The Grief of Adulting
I don't know but I'm sure I'll read this maybe in the next 5 year and by that time, I'll see the unexpected past me.
Anyway, I am in the mid of my 20s this year, and there's so much things that've been on my mind. Getting married, savings, kerja yang stabil, you named it. Being mid 20s, buat kita fikir so much things yg kita belum achieve lg. Apalagi zaman sekarang dipenuhi dgn 'influencers' di sosial media, buat kita terkejar-kejar mencari makna 'successful' yang sebenar. As for me, I am so tired of being me. Sometimes, I just want the world to stop for a while, stop growing up, stop looking for money. I just want to rest for a bit. Exhausted but hidup tanpa makna itu lebih memenatkan.
I stop doing the things that I like few years ago. In my teen years, I love doing blog, play with code, graphic design is my passion, I said, lmao. but then when I grew a little bit, I realised I am not that good and creativity is not for me. Then, I tried to learn more about video editing, documenting my little life in university. Grew a little bit older, I stop. I don't have time to do all of that thing.

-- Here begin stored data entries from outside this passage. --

Lemma epoch_body_same_training dataset_size batch_size epoch batches l
    (w1 w2 : World C) :
  same_training w1 w2 ->
  fst (epoch_body dataset_size batch_size epoch batches l w1)
    = fst (epoch_body dataset_size batch_size epoch batches l w2) /\
  same_training (snd (epoch_body dataset_size batch_size epoch batches l w1))
                (snd (epoch_body dataset_size batch_size epoch batches l w2)).
Proof.
  intros E.
  destruct (batch_num_of dataset_size batch_size) as [n|e] eqn:Hn.
  2:{ rewrite !(epoch_body_no_count _ _ _ _ _ _ _ Hn). split; [reflexivity|exact E]. }
  destruct (batch_loop_same_training batches l (PyFloat zero) (PyFloat zero)
              (add_out [PbarOpen n (epoch + 1)] w1)
              (add_out [PbarOpen n (epoch + 1)] w2)) as [Ef Es].
  { eapply same_training_trans; [apply add_out_same_training|].
    eapply same_training_trans; [exact E|].
    apply same_training_sym, add_out_same_training. }
  destruct (batch_loop batches l (PyFloat zero) (PyFloat zero)
              (add_out [PbarOpen n (epoch + 1)] w1))
    as [[[[l1 gs1] ds1]|e1] u1] eqn:H1;
    destruct (batch_loop batches l (PyFloat zero) (PyFloat zero)
                (add_out [PbarOpen n (epoch + 1)] w2))
      as [[[[l2 gs2] ds2]|e2] u2] eqn:H2; cbn [fst snd] in *;
    try discriminate.
  - injection Ef as <- <- <-.
    rewrite (epoch_body_run _ _ _ _ _ _ _ _ _ _ _ Hn H1),
            (epoch_body_run _ _ _ _ _ _ _ _ _ _ _ Hn H2).
    report_cases gs1 n l1; cbn [fst snd]; (split; [reflexivity|]);
      (eapply same_training_trans; [apply add_out_same_training|]);
      (eapply same_training_trans; [exact Es|]);
      apply same_training_sym, add_out_same_training.
  - rewrite (epoch_body_step_fails _ _ _ _ _ _ _ _ _ Hn H1),
            (epoch_body_step_fails _ _ _ _ _ _ _ _ _ Hn H2).
    cbn [fst snd]. injection Ef as <-. split; [reflexivity|].
    eapply same_training_trans; [apply add_out_same_training|].
    eapply same_training_trans; [exact Es|].
    apply same_training_sym, add_out_same_training.
Qed.

Lemma epoch_loop_same_training (dataset : Dataset) dataset_size batch_size es l
    (w1 w2 : World C) :
  same_training w1 w2 ->
  fst (epoch_loop dataset dataset_size batch_size es l w1)
    = fst (epoch_loop dataset dataset_size batch_size es l w2) /\
  same_training (snd (epoch_loop dataset dataset_size batch_size es l w1))
                (snd (epoch_loop dataset dataset_size batch_size es l w2)).
Proof.
  revert l w1 w2. induction es as [|e es IH]; intros l w1 w2 E.
  - split; [reflexivity|exact E].
  - cbn [epoch_loop]. unfold bind.
    destruct (epoch_body_same_training dataset_size batch_size e
                (dataset (Z.to_nat e)) l w1 w2 E) as [Ef Es].
    destruct (epoch_body dataset_size batch_size e (dataset (Z.to_nat e)) l w1)
      as [[l1|e1] u1];
      destruct (epoch_body dataset_size batch_size e (dataset (Z.to_nat e)) l w2)
        as [[l2|e2] u2]; cbn [fst snd] in *; try discriminate.
    + injection Ef as <-. apply IH, Es.
    + injection Ef as <-. split; [reflexivity|exact Es].
Qed.

(** X3.  Neither the seed nor what was output before has any influence on
    training: from two worlds that agree on the networks, the optimizers
    and the random source, a run ends the same way (same value or same
    exception) and leaves worlds that agree on them again. *)
Theorem training_ignores_seed_and_output
    (dataset : Dataset) epochs dataset_size batch_size (w1 w2 : World C) :
  same_training w1 w2 ->
  fst (train dataset epochs dataset_size batch_size w1)
    = fst (train dataset epochs dataset_size batch_size w2) /\
  same_training (snd (train dataset epochs dataset_size batch_size w1))
                (snd (train dataset epochs dataset_size batch_size w2)).
Proof.
  intros E. rewrite !train_run.
  destruct (epoch_loop_same_training dataset dataset_size batch_size
              (range epochs) no_locals w1 w2 E) as [Ef Es].
  destruct (epoch_loop dataset dataset_size batch_size (range epochs)
              no_locals w1) as [[l1|e1] u1];
    destruct (epoch_loop dataset dataset_size batch_size (range epochs)
                no_locals w2) as [[l2|e2] u2]; cbn [fst snd] in *;
    try discriminate.
  - split; [reflexivity|].
    eapply same_training_trans; [apply add_out_same_training|].
    eapply same_training_trans; [exact Es|].
    apply same_training_sym, add_out_same_training.
  - injection Ef as <-. split; [reflexivity|exact Es].
Qed.

End Steps.

(** ** What every run leaves in the output *)

Section Balance.
Context {C : Carriers} {B : Backend C}.

Lemma pbar_opens_app (xs ys : list (@event C)) :
  pbar_opens (xs ++ ys) = (pbar_opens xs + pbar_opens ys)%nat.
Proof.
  induction xs as [|x xs IH]; [reflexivity|].
  destruct x; cbn; rewrite ?IH; reflexivity.
Qed.

Lemma pbar_closes_app (xs ys : list (@event C)) :
  pbar_closes (xs ++ ys) = (pbar_closes xs + pbar_closes ys)%nat.
Proof.
  induction xs as [|x xs IH]; [reflexivity|].
  destruct x; cbn; rewrite ?IH; reflexivity.
Qed.

Lemma balanced_nil : balanced (@nil (@event C)).
Proof. repeat split. Qed.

Then, I start working. I stop doing all the things that once a fun thing. My weekdays is for work, my weekend for the hustle. I miss being the freely me. I miss the feelings of laying with a zero mind. Sometimes I cried, for no reason. Just want to let it out. Then, I proceed to live my life because I believe someday I'll found the happy me. It's hidden, somewhere.
and maybe, in the next year of my life, I'll find happiness. Not the grief of adulting.